Work required
Look through the records, and whenever a line includes the word "Done", copy it.

Data
(* ===== verification/Driver.v ===== *)
(** The driver thread of an SX126x radio (src/src/infrastructure/sx126x/radio.rs) and the
    node's end of it: bring the chip up, then listen, service interrupts and transmit on
    request.

    The lora-phy crate the thread drives, with the bus and the watch below it, is a
    parameter: [LoraPhy], one operation per call the thread makes, each with the
    errors it may answer. What the thread waits on is an input of each of its rounds. *)
From S2P Require Import Prelude Radio Chip.

Definition MAX_PAYLOAD_BYTES : Z := 255.
Definition LONGEST_TIMED_RX_MS : Z := 262000.

(** * The crate's own types *)

Inductive RxMode := Continuous | SingleMs (ms : Z).
Inductive IrqState := PreambleReceived | Done.
Record PacketStatus := packet_status { rssi : Z; snr : Z }.

Inductive TcxoCtrlVoltage := Ctrl1V6 | Ctrl1V8 | Ctrl2V2 | Ctrl2V7 | Ctrl3V0 | Ctrl3V3.
Definition tcxo_control (millivolts : Z) : TcxoCtrlVoltage :=
  if millivolts <? 1700 then Ctrl1V6 else if millivolts <? 1900 then Ctrl1V8 else if millivolts <? 2500 then Ctrl2V2
  else if millivolts <? 2900 then Ctrl2V7 else if millivolts <? 3200 then Ctrl3V0 else Ctrl3V3.
(** [Config], less the chip it is for: every radio here is an SX1262. *)
Record Config := config { tcxo_ctrl : option TcxoCtrlVoltage; use_dcdc : bool; rx_boost : bool }.

Class LoraPhy (B M P E : Type) := {
  with_syncword : B -> Z -> B * result E unit;
  create_modulation_params : B -> SpreadingFactor -> Bandwidth -> CodingRate -> Z -> B * result E M;
  low_data_rate_optimize : M -> Z;
  create_tx_packet_params : B -> Z -> bool -> bool -> bool -> M -> B * result E P;
  create_rx_packet_params : B -> Z -> bool -> Z -> bool -> bool -> M -> B * result E P;
  prepare_for_rx : B -> RxMode -> M -> P -> B * result E unit;
  start_rx : B -> B * result E unit;
  prepare_for_tx : B -> M -> P -> Z -> bytes -> B * P * result E unit;
  lora_tx : B -> B * result E unit;
  process_irq_event : B -> B * result E (option IrqState);
  get_rx_result : B -> P -> bytes -> B * bytes * result E (Z * PacketStatus);
  clear_irq_status : B -> B * result E unit;
  (** The watch's view of the interrupt flags, if it has one. *)
  irq_flags : B -> B * option Z;
  is_receive_timeout : E -> bool;
  debug : E -> str;
}.

(** * Parameters the profile may name *)

Definition spreading_factor (value : Z) : option SpreadingFactor :=
  match value with
  | 5 => Some SF5 | 6 => Some SF6 | 7 => Some SF7 | 8 => Some SF8
  | 9 => Some SF9 | 10 => Some SF10 | 11 => Some SF11 | 12 => Some SF12
  | _ => None
  end.
Definition bandwidth (hz : Z) : option Bandwidth :=
  match hz with
  | 7800 => Some BW7 | 10400 => Some BW10 | 15600 => Some BW15 | 20800 => Some BW20 | 31250 => Some BW31
  | 41700 => Some BW41 | 62500 => Some BW62 | 125000 => Some BW125 | 250000 => Some BW250 | 500000 => Some BW500
  | _ => None
  end.
Definition coding_rate (denominator : Z) : option CodingRate :=
  match denominator with 5 => Some CR4_5 | 6 => Some CR4_6 | 7 => Some CR4_7 | 8 => Some CR4_8 | _ => None end.

Definition because (event why : str) : RadioEvent :=
  EvNote (event_name event ++ lit "," ++ quoted (lit "why") ++ lit ":" ++ quoted why).

(** * The driver *)

Module Driver.
Record t (B M P : Type) := mk {
  lora : B;
  modulation : M;
  tx_params : P;
  rx_params : P;
  power_dbm : Z;
  rx_continuous : bool;
}.
Arguments mk {B M P}.
Arguments lora {B M P}.
Arguments modulation {B M P}.
Arguments tx_params {B M P}.
Arguments rx_params {B M P}.
Arguments power_dbm {B M P}.
Arguments rx_continuous {B M P}.
Definition set_lora {B M P} (d : t B M P) (lora : B) : t B M P :=
  mk lora (modulation d) (tx_params d) (rx_params d) (power_dbm d) (rx_continuous d).
Definition set_tx_params {B M P} (d : t B M P) (tx_params : P) : t B M P :=
  mk (lora d) (modulation d) tx_params (rx_params d) (power_dbm d) (rx_continuous d).

Section driver.
Context `{LoraPhy B M P E}.

Definition listen (d : t B M P) : t B M P * result E unit :=
  let mode := if rx_continuous d then Continuous else SingleMs LONGEST_TIMED_RX_MS in
  let '(lora, prepared) := prepare_for_rx (lora d) mode (modulation d) (rx_params d) in
  let d := set_lora d lora in
  match prepared with
  | Err e => (d, Err e)
  | Ok _ => let '(lora, started) := start_rx lora in (set_lora d lora, started)
  end.
Definition transmit (d : t B M P) (frame : bytes) : t B M P * result E unit :=
  let '(lora, params, prepared) := prepare_for_tx (lora d) (modulation d) (tx_params d) (power_dbm d) frame in
  let d := set_tx_params (set_lora d lora) params in
  match prepared with
  | Err e => (d, Err e)
  | Ok _ => let '(lora, sent) := lora_tx lora in (set_lora d lora, sent)
  end.
(** [map_err] and [?]. *)
Definition failing {A} (what : str) (r : result E A) : result str A :=
  match r with Ok a => Ok a | Err e => Err (what ++ lit ": " ++ debug e) end.
Definition bring_up (lora : B) (profile : PhyProfile.t) : B * result str (t B M P) :=
  match spreading_factor (PhyProfile.spreading_factor profile) with
  | None => (lora, Err (lit "spreading factor " ++ decimal (PhyProfile.spreading_factor profile)))
  | Some sf =>
  match bandwidth (PhyProfile.bandwidth_hz profile) with
  | None => (lora, Err (lit "bandwidth " ++ decimal (PhyProfile.bandwidth_hz profile) ++ lit " Hz"))
  | Some bw =>
  match coding_rate (PhyProfile.coding_rate_denominator profile) with
  | None => (lora, Err (lit "coding rate 4/" ++ decimal (PhyProfile.coding_rate_denominator profile)))
  | Some cr =>
  let '(lora, up) := with_syncword lora (PhyProfile.sync_word profile) in
  match failing (lit "init") up with
  | Err why => (lora, Err why)
  | Ok _ =>
  let '(lora, made) := create_modulation_params lora sf bw cr (PhyProfile.frequency_hz profile) in
  match failing (lit "modulation") made with
  | Err why => (lora, Err why)
  | Ok modulation =>
  if negb (low_data_rate_optimize modulation =? (if PhyProfile.low_data_rate_optimize profile then 1 else 0)) then
    (lora, Err (lit "profile says low data rate optimisation " ++ json_bool (PhyProfile.low_data_rate_optimize profile)
                ++ lit ", the chip's rule says otherwise"))
  else
  let preamble := PhyProfile.preamble_symbols profile in
  let implicit := negb (PhyProfile.explicit_header profile) in
  let crc_on := PhyProfile.crc_on profile in
  let iq_inverted := PhyProfile.iq_inverted profile in
  let '(lora, tx_made) := create_tx_packet_params lora preamble implicit crc_on iq_inverted modulation in
  match failing (lit "tx packet params") tx_made with
  | Err why => (lora, Err why)
  | Ok tx_params =>
  let '(lora, rx_made) := create_rx_packet_params lora preamble implicit U8_MAX crc_on iq_inverted modulation in
  match failing (lit "rx packet params") rx_made with
  | Err why => (lora, Err why)
  | Ok rx_params =>
  let '(driver, listening) :=
    listen (mk lora modulation tx_params rx_params (PhyProfile.tx_power_dbm profile) (PhyProfile.rx_continuous profile)) in
  (Driver.lora driver, match failing (lit "listen") listening with Err why => Err why | Ok _ => Ok driver end)
  end end end end end end end.
End driver.
End Driver.

(** * The thread *)

Module Thread.
Record t (B M P : Type) := mk { driver : Driver.t B M P; buffer : bytes; events : list RadioEvent }.
Arguments mk {B M P}.
Arguments driver {B M P}.
Arguments buffer {B M P}.
Arguments events {B M P}.
Definition set_driver {B M P} (x : t B M P) (d : Driver.t B M P) : t B M P := mk d (buffer x) (events x).
Definition set_lora {B M P} (x : t B M P) (lora : B) : t B M P := set_driver x (Driver.set_lora (driver x) lora).
Definition set_buffer {B M P} (x : t B M P) (buffer : bytes) : t B M P := mk (driver x) buffer (events x).
Definition send {B M P} (x : t B M P) (e : RadioEvent) : t B M P := mk (driver x) (buffer x) (events x ++ [e]).

Section thread.
Context `{LoraPhy B M P E}.

Definition saturated_i8 (n : Z) : Z := if (- 2 ^ 7 <=? n) && (n <? 2 ^ 7) then n else if n <? 0 then - 2 ^ 7 else 2 ^ 7 - 1.
Definition flagged (mask : Z) (flags : option Z) : bool :=
  match flags with Some flags => negb (Z.land flags mask =? 0) | None => false end.
Definition read_flags (x : t B M P) : t B M P * option Z :=
  let '(lora, flags) := irq_flags (Driver.lora (driver x)) in (set_lora x lora, flags).
Definition get_result (x : t B M P) : t B M P * result E (Z * PacketStatus) :=
  let '(lora, buffer, got) := get_rx_result (Driver.lora (driver x)) (Driver.rx_params (driver x)) (buffer x) in
  (set_buffer (set_lora x lora) buffer, got).
Definition clear (x : t B M P) : t B M P :=
  let '(lora, _) := clear_irq_status (Driver.lora (driver x)) in set_lora x lora.
(** [listen], its error noted. *)
Definition listen_again (x : t B M P) : t B M P :=
  let '(d, listening) := Driver.listen (driver x) in
  let x := set_driver x d in
  match listening with Err why => send x (because (lit "chip_rx_failed") (debug why)) | Ok _ => x end.

Definition service_irq (x : t B M P) : t B M P :=
  let '(lora, irq) := process_irq_event (Driver.lora (driver x)) in
  let x := set_lora x lora in
  match irq with
  | Ok (Some Done) =>
      let '(x, flags) := read_flags x in
      let corrupted := flagged IRQ_CRC_ERR flags in
      let '(x, got) := get_result x in
      let x :=
        match got with
        | Ok (length, status) =>
            if corrupted then send x (EvCrcError (rssi status))
            else send x (EvReceived (Received.mk (take (Z.to_nat length) (buffer x)) (rssi status) (saturated_i8 (snr status))))
        | Err why => send x (because (lit "chip_rx_failed") (debug why))
        end in
      clear x
  | Ok (Some PreambleReceived) | Ok None =>
      let '(x, flags) := read_flags x in
      let x :=
        if flagged IRQ_HEADER_ERR flags then
          let '(x, got) := get_result x in
          send x (EvHeaderError (match got with Ok (_, status) => rssi status | Err _ => 0 end))
        else x in
      clear x
  | Err why =>
      if is_receive_timeout why then listen_again (clear x)
      else clear (send x (because (lit "chip_irq_failed") (debug why)))
  end.
Definition obey (x : t B M P) (frame : bytes) : t B M P :=
  let '(d, sent) := Driver.transmit (driver x) frame in
  let x := set_driver x d in
  let x := match sent with Err why => send x (because (lit "chip_tx_failed") (debug why)) | Ok _ => x end in
  listen_again x.
(** One round: whether an interrupt is pending, and the commands found waiting. *)
Definition round (x : t B M P) (irq : bool) (commands : list bytes) : t B M P :=
  foldl obey (if irq then service_irq x else x) commands.
Fixpoint run (x : t B M P) (rounds : list (bool * list bytes)) : t B M P :=
  match rounds with [] => x | (irq, commands) :: rounds => run (round x irq commands) rounds end.

(** [drive], until the node lets go of the radio. *)
Definition up_note (profile : PhyProfile.t) : RadioEvent :=
  EvNote (event_name (lit "chip_up") ++ lit "," ++ quoted (lit "phy") ++ lit ":" ++ quoted (PhyProfile.name profile)
          ++ lit "," ++ quoted (lit "sf") ++ lit ":" ++ decimal (PhyProfile.spreading_factor profile)
          ++ lit "," ++ quoted (lit "bw_hz") ++ lit ":" ++ decimal (PhyProfile.bandwidth_hz profile)
          ++ lit "," ++ quoted (lit "frequency_hz") ++ lit ":" ++ decimal (PhyProfile.frequency_hz profile)).
Definition drive (lora : B) (profile : PhyProfile.t) (rounds : list (bool * list bytes)) : B * list RadioEvent :=
  match Driver.bring_up lora profile with
  | (lora, Err why) => (lora, [because (lit "chip_failed") why])
  | (_, Ok driver) =>
      let x := run (mk driver (replicate (Z.to_nat MAX_PAYLOAD_BYTES) 0) [up_note profile]) rounds in
      (Driver.lora (Thread.driver x), events x)
  end.
End thread.
End Thread.

(** * The node's end *)

Module DriverHandle.
(** Commands sent and not taken, events sent and not polled, and whether the thread still
    holds its end. *)
Record t := mk { commands : list bytes; events : list RadioEvent; attached : bool }.
Definition transmit (h : t) (frame : bytes) : t * result RadioError unit :=
  if MAX_PAYLOAD_BYTES <? len frame then (h, Err (TooLong (len frame) MAX_PAYLOAD_BYTES))
  else if negb (attached h) then (h, Err Offline)
  else (mk (commands h ++ [frame]) (events h) (attached h), Ok tt).
Definition poll (h : t) : t * option RadioEvent :=
  match events h with [] => (h, None) | e :: events => (mk (commands h) events (attached h), Some e) end.
End DriverHandle.
#[global] Instance driver_radio : Radio DriverHandle.t := {
  radio_transmit := DriverHandle.transmit;
  radio_poll := DriverHandle.poll;
}.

Solution below
Inductive IrqState := PreambleReceived | Done.
  | Ok (Some Done) =>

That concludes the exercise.